Palestinian Holocaust Museum
 

Name of Victim: Aya Usama Nayef Al Sersawi

Age: 5 years old.
Gender: Male.
Date of Injury or Death: 5/1/2009
Place of Injury or Death: At thew doorsteps of her house- Shugaiya District –East of Gaza
Cause of Injury or Death: A missile from an Israeli tank
The Story of Martyrdom:

Aya and her family felt extremely bored of staying home all the long days of the war since it started. No sooner had they stepped outside to breathe the morning soft and dewy air than an Israeli tank took them off guard and shot a missile at them. The missile hit little Aya and shattered her body. She was the first child among her brothers. She was top in everything. She was top of her class, she was top in receiving her parents and kin’s love. Why not? Her heart started to beat inside her mother’s womb after a three year medical treatment journey after marriage. Now, the mother has lost the apple of her eye. Now, she keeps looking for her pictures and clothes which she used to select with great care. When she gets them, she brings them close to her face and smells the scent of her lost baby and continues crying till her husband approaches her and blames her. She only stops crying then so that her husbands may do the same. She prays God that they should join Aya in Paradise.

Aya was known to have a big heart and a deep love for her mother. When her mother was recently pregnant, in spite of her little age, Aya insisted on helping her so that the ”unborn” Ahmed might not be hurt in her womb. As labor time approached, she recurrently begged her mother to allow her to accompany her to the hospital. She wished the baby “Ahmed” would be born on her hands. She wanted to be the first person to cuddle the baby and babble with him. She wanted to name him “Ahmed”

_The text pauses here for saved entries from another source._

Lemma registered_users_never_change_witness :
  users_db
    (run_requests (L := clear_libs)
       [ReqSignup (UserSignup.mk "X" "Y" "a@x.com" "other") "s";
        ReqSimulate 1 alice_token example_rng example_now]
       alice_state) !! "a@x.com"
  = Some (User.mk "A" "B" "a@x.com" "pw1").
Proof.
  exact (registered_users_never_change (L := clear_libs) alice_state _
           "a@x.com" _ eq_refl).
Defined.

Lemma signup_refused_after_registration_witness :
  signup (L := clear_libs) (UserSignup.mk "X" "Y" "a@x.com" "other") "s"
         (run_requests (L := clear_libs)
            [ReqSimulate 1 alice_token example_rng example_now] alice_state)
  = Raise (HTTPException 400 "Email already registered").
Proof.
  exact (signup_refused_after_registration (L := clear_libs) initial_state
           alice_state alice (UserSignup.mk "X" "Y" "a@x.com" "other")
           "salt" "s" _ _ eq_refl eq_refl).
Defined.

Lemma get_me_after_signup_witness :
  get_me (L := clear_libs) alice_token
         (run_requests (L := clear_libs)
            [ReqSimulate 1 alice_token example_rng example_now] alice_state)
  = Ok (mk_me_response "a@x.com" "A" "B").
Proof.
  exact (get_me_after_signup (L := clear_libs) initial_state alice_state
           alice "salt" _ _ alice_token _ eq_refl eq_refl eq_refl).
Defined.

Lemma login_token_resolves_witness :
  ∃ u, users_db alice_state !! "a@x.com" = Some u
       ∧ get_current_user (L := clear_libs)
           (run_requests (L := clear_libs)
              [ReqSimulate 1 alice_token example_rng example_now]
              alice_state)
           alice_token = Ok u.
Proof.
  exact (login_token_resolves (L := clear_libs) alice_state
           (UserLogin.mk "a@x.com" "pw1") _ _ eq_refl eq_refl).
Defined.

Lemma users_filed_under_email_witness :
  User.email (User.mk "A" "B" "a@x.com" "pw1") = "a@x.com".
Proof.
  exact (users_filed_under_email (L := clear_libs) alice_state "a@x.com" _
           alice_state_reachable eq_refl).
Defined.

(** ** Mission lookup *)

Lemma dict_get_position {V : Type} (d : list (string * V)) (j : nat)
    (k : string) (v : V) :
  NoDup (dict_keys d) → d !! j = Some (k, v) → dict_get k d = Some v.
Proof.
  revert j. induction d as [|[k' v'] t IH]; intros j N H; [done|].
  cbn in N. apply NoDup_cons in N as [Nk Nt].
  destruct j as [|j].
  - injection H as -> ->. cbn. now rewrite String.eqb_refl.
  - change (t !! j = Some (k, v)) in H.
    cbn. destruct (String.eqb_spec k' k) as [->|_]; [|now apply (IH j)].
    exfalso. apply Nk. apply list_elem_of_lookup. exists j.
    unfold dict_keys. change (map fst t) with (fst <$> t).
    now rewrite list_lookup_fmap, H.
Qed.

Lemma ids_in_sequence_NoDup (db : list (string * Mission)) :
  ids_in_sequence db → NoDup (dict_keys db).
Proof.
  intros ->. apply NoDup_fmap_2; [|apply NoDup_seq].
  intros i j. apply mission_key_inj.
Qed.

Lemma ids_in_sequence_position (db : list (string * Mission)) (j : nat)
    (k : string) (m : Mission) :
  ids_in_sequence db → db !! j = Some (k, m) → k = mission_key (S j).
Proof.
  intros Hids H.
  assert (dict_keys db !! j = Some k) as K.
  { unfold dict_keys. change (map fst db) with (fst <$> db).
    now rewrite list_lookup_fmap, H. }
  rewrite Hids in K. apply list_lookup_fmap_Some in K as (i & -> & Hi).
  apply lookup_seq in Hi as [-> _]. reflexivity.
Qed.

Definition mission_not_found (mission_id : string) : exn :=
  HTTPException 404 ("Mission '" +:+ mission_id +:+ "' not found").

Section Lookup.
Context `{L : Libs}.

Lemma get_current_user_same_users (st st' : State) (token : string) :
  users_db st' = users_db st →
  get_current_user st' token = get_current_user st token.
Proof. unfold get_current_user. now intros ->. Qed.

(** X6: on a reachable state holding [c] missions, an authenticated status
    lookup of the [i]-th identifier ([1 ≤ i ≤ c]) returns the [i]-th stored
    mission, whose "mission_id" field is that identifier; the lookup of
    any other identifier fails with 404 "Mission '<id>' not found". *)
Theorem get_mission_status_outcomes (st : State) (token : string)
    (user : User.t) :
  reachable st → get_current_user st token = Ok user →
  (∀ i, (1 ≤ i ≤ length (missions_db st))%nat →
        ∃ m, get_mission_status (mission_key i) token st = Ok m
             ∧ dict_values (missions_db st) !! (i - 1)%nat = Some m
             ∧ m !! "mission_id" = Some (PStr (mission_key i)))
  ∧ (∀ id, (∀ i, (1 ≤ i ≤ length (missions_db st))%nat → id ≠ mission_key i) →
           get_mission_status id token st = Raise (mission_not_found id)).
Proof.
  intros R Auth. destruct (reachable_store_ok st R) as [Hids Hall].
  unfold get_mission_status. rewrite Auth. cbn [mbind result_bind]. split.
  - intros i Hi.
    destruct (lookup_lt_is_Some_2 (missions_db st) (i - 1)%nat ltac:(lia))
      as [[k m] Hkm].
    pose proof (ids_in_sequence_position _ _ _ _ Hids Hkm) as ->.
    replace (S (i - 1)) with i in * by lia.
    rewrite (dict_get_position _ _ _ _ (ids_in_sequence_NoDup _ Hids) Hkm).
    exists m. split; [reflexivity|]. split.
    + unfold dict_values. change (map snd ?d) with (snd <$> d).
      now rewrite list_lookup_fmap, Hkm.
    + rewrite Forall_lookup in Hall. specialize (Hall _ _ Hkm). cbn in Hall.
      destruct Hall
        as (s1 & s2 & u & mins & lat & lon & p & _ & _ & _ & _ & _ & _ & _ & ->).
      apply record_mission_id.
  - intros id Hid.
    destruct (dict_get id (missions_db st)) as [m|] eqn:G; [|reflexivity].
    exfalso. assert (dict_get id (missions_db st) ≠ None) as G' by congruence.
    rewrite dict_get_None in G'. apply G'. clear G'. intros X.
    rewrite Hids in X. apply list_elem_of_fmap in X as (i & -> & Hi).
    apply list_elem_of_In, in_seq in Hi. apply (Hid i); [lia | reflexivity].
Qed.

(** X7: insert then look up.  After an authenticated [simulate] on a
    reachable state, the status lookup of the identifier of each mission of
    the run returns that very mission. *)
Theorem simulate_then_status (st : State) (num : Z) (token : string)
    (g : Random.Rng) (now : Datetime.datetime) (user : User.t) :
  reachable st → get_current_user st token = Ok user →
  ∃ run st',
    simulate_missions num token g now st = Ok (run, st')
    ∧ ∀ i m, SimulationRun.missions run !! i = Some m →
        ∃ id, m !! "mission_id" = Some (PStr id)
              ∧ get_mission_status id token st' = Ok m.
Proof.
  intros R Auth. destruct (reachable_store_ok st R) as [Hids Hall].
  destruct (simulate_missions_appends st num token g now user Hids Auth)
    as (new & E & Hlen & Hnew).
  eexists _, _. split; [exact E|].
  cbn [SimulationRun.missions run_of]. intros i m Hi.
  exists (mission_key (S (length (missions_db st)) + i)). split.
  - destruct (Hnew i m Hi)
      as (s1 & s2 & u & mins & lat & lon & p & _ & _ & _ & _ & _ & _ & _ & ->).
    apply record_mission_id.
  - unfold get_mission_status.
    match goal with
    | |- context [get_current_user ?s token] =>
        rewrite (get_current_user_same_users st s token eq_refl), Auth
    end.
    cbn [mbind result_bind missions_db].
    assert (store_ok (missions_db st
                      ++ appended (length (missions_db st)) new)) as [Hids' _]
      by now apply store_ok_appended.
    rewrite (dict_get_position _ (length (missions_db st) + i) _ m
               (ids_in_sequence_NoDup _ Hids')); [reflexivity|].
    rewrite lookup_app_r by lia.
    replace (length (missions_db st) + i - length (missions_db st))%nat
      with i by lia.
    unfold appended. clear - Hi. revert i Hi.
    generalize (S (length (missions_db st))).
    induction new as [|x new IH]; intros a i Hi; [done|].
    destruct i as [|i]; cbn in Hi |- *.
    + injection Hi as ->. now rewrite Nat.add_0_r.
    + replace (a + S i)%nat with (S a + i)%nat by lia. now apply IH.
Qed.

End Lookup.

Lemma get_mission_status_outcomes_witness :
  (∀ i, (1 ≤ i ≤ 3)%nat →
        ∃ m, get_mission_status (L := clear_libs) (mission_key i) alice_token
               fleet_state = Ok m
             ∧ dict_values (missions_db fleet_state) !! (i - 1)%nat = Some m
             ∧ m !! "mission_id" = Some (PStr (mission_key i)))
  ∧ (∀ id, (∀ i, (1 ≤ i ≤ 3)%nat → id ≠ mission_key i) →
           get_mission_status (L := clear_libs) id alice_token fleet_state
           = Raise (mission_not_found id)).
Proof.
  exact (get_mission_status_outcomes (L := clear_libs) fleet_state
           alice_token _ fleet_state_reachable alice_authenticated).
Defined.

Lemma simulate_then_status_witness :
  ∃ run st',
    simulate_missions (L := clear_libs) 2 alice_token example_rng example_now
                      fleet_state = Ok (run, st')
    ∧ ∀ i m, SimulationRun.missions run !! i = Some m →
        ∃ id, m !! "mission_id" = Some (PStr id)
              ∧ get_mission_status (L := clear_libs) id alice_token st' = Ok m.
Proof.
  exact (simulate_then_status (L := clear_libs) fleet_state 2 alice_token
           example_rng example_now _ fleet_state_reachable
           alice_authenticated).
Defined.

(** ** Every mission the server hands out is a simulated one *)

Definition well_formed (m : Mission) : Prop :=
  fields_in_range m ∧ end_time_consistent m ∧ duplicated_fields m.

Lemma generated_well_formed (id : string) (m : Mission) :
  generated id m → well_formed m.
Proof.
  intros G. split; [|split].
  - now apply (generated_fields_in_range id).
  - now apply (generated_end_time_consistent id).
  - now apply (generated_duplicated_fields id).
Qed.

Lemma store_ok_well_formed (db : list (string * Mission)) :
  store_ok db → Forall well_formed (dict_values db).
Proof.
  intros [_ Hall]. unfold dict_values. apply Forall_fmap.
  eapply Forall_impl; [exact Hall|].
  intros [k m] G. now apply (generated_well_formed k).
Qed.

Section HandedOut.
Context `{L : Libs}.

(** X8: in every reachable state, every mission that a status lookup or a
    query returns has its fields in the simulator's ranges, an end time
    exactly when completed (later than the start), and equal duplicated
    fields: what holds of a mission at creation holds of every answer
    later. *)
Theorem answers_are_well_formed (st : State) :
  reachable st →
  (∀ id token m, get_mission_status id token st = Ok m → well_formed m)
  ∧ (∀ start_date sensor_type lat lon token r,
       query_data start_date sensor_type lat lon token st = Ok r →
       Forall well_formed (results r)
       ∧ total_found r = Z.of_nat (length (results r))).
Proof.
  intros R. pose proof (reachable_store_ok st R) as Hok.
  pose proof (store_ok_well_formed _ Hok) as W. split.
  - intros id token m. unfold get_mission_status.
    destruct (get_current_user st token); [|discriminate].
    cbn [mbind result_bind].
    destruct (dict_get id (missions_db st)) as [x|] eqn:G; [|discriminate].
    intros [= <-]. rewrite Forall_forall in W. apply W.
    now apply (dict_get_values id).
  - intros sd ty lat lon token r Q.
    destruct (get_current_user st token) as [user|e] eqn:Auth.
    + rewrite (query_data_typed sd ty lat lon token st user
                 (store_ok_typed _ Hok) Auth) in Q.
      injection Q as <-. cbn [results total_found]. split; [|reflexivity].
      unfold selected. now apply Forall_filter_bool.
    + unfold query_data in Q. rewrite Auth in Q. discriminate Q.
Qed.

End HandedOut.

Lemma answers_are_well_formed_witness :
  (∀ id token m,
     get_mission_status (L := clear_libs) id token fleet_state = Ok m →
     well_formed m)
  ∧ (∀ start_date sensor_type lat lon token r,
       query_data (L := clear_libs) start_date sensor_type lat lon token
                  fleet_state = Ok r →
       Forall well_formed (results r)
       ∧ total_found r = Z.of_nat (length (results r))).
Proof.
  exact (answers_are_well_formed (L := clear_libs) fleet_state
           fleet_state_reachable).
Defined.

(** ** Duration of a completed mission *)

(** The end time of a mission, when present, is a whole number of minutes,
    between 1 and 180, after its start time, and still in 2025. *)
Definition duration_in_range (m : Mission) : Prop :=
  ∀ e, m !! "end_time" = Some e →
    ∃ s t mins,
      m !! "start_time" = Some (PStr (Datetime.isoformat s +:+ "Z"))
      ∧ e = PStr (Datetime.isoformat t +:+ "Z")
      ∧ 1 ≤ mins ≤ 180
      ∧ Datetime.sub t s = Datetime.timedelta_minutes mins
      ∧ Datetime.year s = 2025 ∧ Datetime.year t = 2025
      ∧ Datetime.microsecond s = 0 ∧ Datetime.microsecond t = 0.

Her mother asserts that Aya’s desire to be the first one to carry the baby was so overpowering that her grandmother used to tease her by laughingly telling her she would not take her to the hospital when labor time comes. “Then Aya would earnestly beg me not to send her to her grandparents’ when she would go to hospital.” Says her mother. Aya used to say, “I’d like to go with you and be the first one to touch Ahmed when he is born.” But, she had gone for ever and Ahmed had not been born except after a few weeks from day of her martyrdom.”

Aya was so deeply attached to the embryo brother before seeing him. She bought him a number of toys and many playthings, and stashed them till the moment he would get out of his mother’s womb and she would see him and give them to him.

In her nursery school she was also top according to her teacher. She was pretty, tidy, decent, and needed none to remind her of her homework. She was keen on doing her homework even before shedding her school uniform. After that she would sit at the dinner table. Her mother remembers how she used to keep her stationery intact, and she never lost any, even if it were a small remnant of a pencil which she used to sharpen at both ends. If one end was consumed, she used the other end to continue writing. She never missed the top scores with her teachers. May her soul rest in peace.”

Aya kept hoping to be a regular student in the first grade primary as a first step towards fulfilling her great dream of obtaining a medical degree to treat and cure the sick and injured people. She wished she could alleviate the pains of others. Her mother says she used to ask ,”when should I go to primary school?” The mother told her she had to complete the six months of her nursery schooling, then be six year old to be able to go a primary school. Aya objected to her mother’s information and said, “I’ve grown up. I am now five and a half years old and I am going to school. Her heart was filled with yearning for school which she had seen only its outside wall by which she used to pass on her way to the nursery.